What this task involves =>
Please copy the entries below word for word.

━━━ Records for the task ━━━

#[global, refine] Instance file_reader_spec : ReaderSpec file_reader := {|
  readable := file_readable;
  pending := unread;
  fin := λ _, EOF;
  kept := λ h h', h'.(hd_file) = h.(hd_file);
|}.
Proof.
  - split; [by intros h|]. intros h1 h2 h3 E1 E2. congruence.
  - intros n [f off] Hn [Ho Hf] Hp. cbn in *. destruct f as [i data| |]; try done. unfold unread in *. cbn in *.
    assert (Z.to_nat off < length data)%nat as Hlt.
    { destruct (decide (Z.to_nat off < length data)%nat); [done|]. destruct Hp. apply drop_ge. lia. }
    unfold file_Read. cbn [hd_file hd_off]. replace (Z.of_nat (length data) <=? off) with false by lia.
    exists (n `min` length (drop (Z.to_nat off) data))%nat, (mk_handle (flistFile i data) (off + Z.of_nat (length (take n (drop (Z.to_nat off) data))))).
    rewrite length_take, length_drop. split_and!; try done; try lia.
    + f_equal. f_equal. f_equal. destruct (decide (n ≤ length data - Z.to_nat off)%nat).
      * by rewrite Nat.min_l.
      * rewrite Nat.min_r by lia. rewrite !take_ge by (rewrite length_drop; lia). done.
    + unfold file_readable. cbn. split; [lia|done].
    + unfold unread. cbn. rewrite drop_drop. f_equal. lia.
  - intros n [f off] Hn [Ho Hf] Hp. cbn in *. destruct f as [i data| |]; try done. unfold unread in Hp. cbn in Hp.
    assert (length data ≤ Z.to_nat off)%nat as Hge by (apply (f_equal length) in Hp; rewrite length_drop in Hp; simpl in Hp; lia).
    exists (mk_handle (flistFile i data) off). unfold file_Read. cbn [hd_file hd_off].
    by replace (Z.of_nat (length data) <=? off) with true by lia.
Defined.

(** [io.ReadAll]: [room] is the free space of its growing buffer at each round,
    never zero. *)
Fixpoint ReadAll {S} (fuel : nat) (room : nat → nat) (r : io_Reader S) (got : bytes) : M S bytes :=
  match fuel with
  | O => nofuel
  | Datatypes.S fuel' =>
    let* (p, err) := Read r (Datatypes.S (room (length got))) in
    match err with
    | None => ReadAll fuel' room r (got ++ p)
    | Some EOF => ret (got ++ p)
    | Some e => fail e
    end
  end.

Lemma ReadAll_ok {S} (r : io_Reader S) `{!ReaderSpec r} room : ∀ fuel s got bs, stream r s bs → fin r s = EOF → (length bs < fuel)%nat →
  ∃ s', ReadAll fuel room r got s = (Ret (got ++ bs), s') ∧ kept r s s'.
Proof.
  induction fuel as [|fuel IH]; intros s got bs [Hr Hp] He Hf; [lia|]. cbn [ReadAll]. destruct (decide (bs = [])) as [->|Hne].
  - destruct (read_end (Datatypes.S (room (length got))) s ltac:(lia) Hr Hp) as (s' & E & K). exists s'. rewrite He in E.
    by rewrite (bind_Ret _ _ _ _ _ E).
  - destruct (read_some (Datatypes.S (room (length got))) s ltac:(lia) Hr) as (k & s1 & E & Hk & Hkl & Hr1 & Hp1 & He1 & K1); [by rewrite Hp|].
    rewrite Hp in E, Hkl, Hp1. rewrite (bind_Ret _ _ _ _ _ E).
    destruct (IH s1 (got ++ take k bs) (drop k bs)) as (s' & E' & K'); [by split|by rewrite He1|rewrite length_drop; lia|].
    exists s'. split; [|by transitivity s1]. by rewrite E', <-app_assoc, take_drop.
Qed.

━━━

Reply =>
#[global, refine] Instance file_reader_spec : ReaderSpec file_reader := {|
  readable := file_readable;
  pending := unread;
  fin := λ _, EOF;
  kept := λ h h', h'.(hd_file) = h.(hd_file);
|}.
Proof.
  - split; [by intros h|]. intros h1 h2 h3 E1 E2. congruence.
  - intros n [f off] Hn [Ho Hf] Hp. cbn in *. destruct f as [i data| |]; try done. unfold unread in *. cbn in *.
    assert (Z.to_nat off < length data)%nat as Hlt.
    { destruct (decide (Z.to_nat off < length data)%nat); [done|]. destruct Hp. apply drop_ge. lia. }
    unfold file_Read. cbn [hd_file hd_off]. replace (Z.of_nat (length data) <=? off) with false by lia.
    exists (n `min` length (drop (Z.to_nat off) data))%nat, (mk_handle (flistFile i data) (off + Z.of_nat (length (take n (drop (Z.to_nat off) data))))).
    rewrite length_take, length_drop. split_and!; try done; try lia.
    + f_equal. f_equal. f_equal. destruct (decide (n ≤ length data - Z.to_nat off)%nat).
      * by rewrite Nat.min_l.
      * rewrite Nat.min_r by lia. rewrite !take_ge by (rewrite length_drop; lia). done.
    + unfold file_readable. cbn. split; [lia|done].
    + unfold unread. cbn. rewrite drop_drop. f_equal. lia.
  - intros n [f off] Hn [Ho Hf] Hp. cbn in *. destruct f as [i data| |]; try done. unfold unread in Hp. cbn in Hp.
    assert (length data ≤ Z.to_nat off)%nat as Hge by (apply (f_equal length) in Hp; rewrite length_drop in Hp; simpl in Hp; lia).
    exists (mk_handle (flistFile i data) off). unfold file_Read. cbn [hd_file hd_off].
    by replace (Z.of_nat (length data) <=? off) with true by lia.
Defined.

(** [io.ReadAll]: [room] is the free space of its growing buffer at each round,
    never zero. *)
Fixpoint ReadAll {S} (fuel : nat) (room : nat → nat) (r : io_Reader S) (got : bytes) : M S bytes :=
  match fuel with
  | O => nofuel
  | Datatypes.S fuel' =>
    let* (p, err) := Read r (Datatypes.S (room (length got))) in
    match err with
    | None => ReadAll fuel' room r (got ++ p)
    | Some EOF => ret (got ++ p)
    | Some e => fail e
    end
  end.

Lemma ReadAll_ok {S} (r : io_Reader S) `{!ReaderSpec r} room : ∀ fuel s got bs, stream r s bs → fin r s = EOF → (length bs < fuel)%nat →
  ∃ s', ReadAll fuel room r got s = (Ret (got ++ bs), s') ∧ kept r s s'.
Proof.
  induction fuel as [|fuel IH]; intros s got bs [Hr Hp] He Hf; [lia|]. cbn [ReadAll]. destruct (decide (bs = [])) as [->|Hne].
  - destruct (read_end (Datatypes.S (room (length got))) s ltac:(lia) Hr Hp) as (s' & E & K). exists s'. rewrite He in E.
    by rewrite (bind_Ret _ _ _ _ _ E).
  - destruct (read_some (Datatypes.S (room (length got))) s ltac:(lia) Hr) as (k & s1 & E & Hk & Hkl & Hr1 & Hp1 & He1 & K1); [by rewrite Hp|].
    rewrite Hp in E, Hkl, Hp1. rewrite (bind_Ret _ _ _ _ _ E).
    destruct (IH s1 (got ++ take k bs) (drop k bs)) as (s' & E' & K'); [by split|by rewrite He1|rewrite length_drop; lia|].
    exists s'. split; [|by transitivity s1]. by rewrite E', <-app_assoc, take_drop.
Qed.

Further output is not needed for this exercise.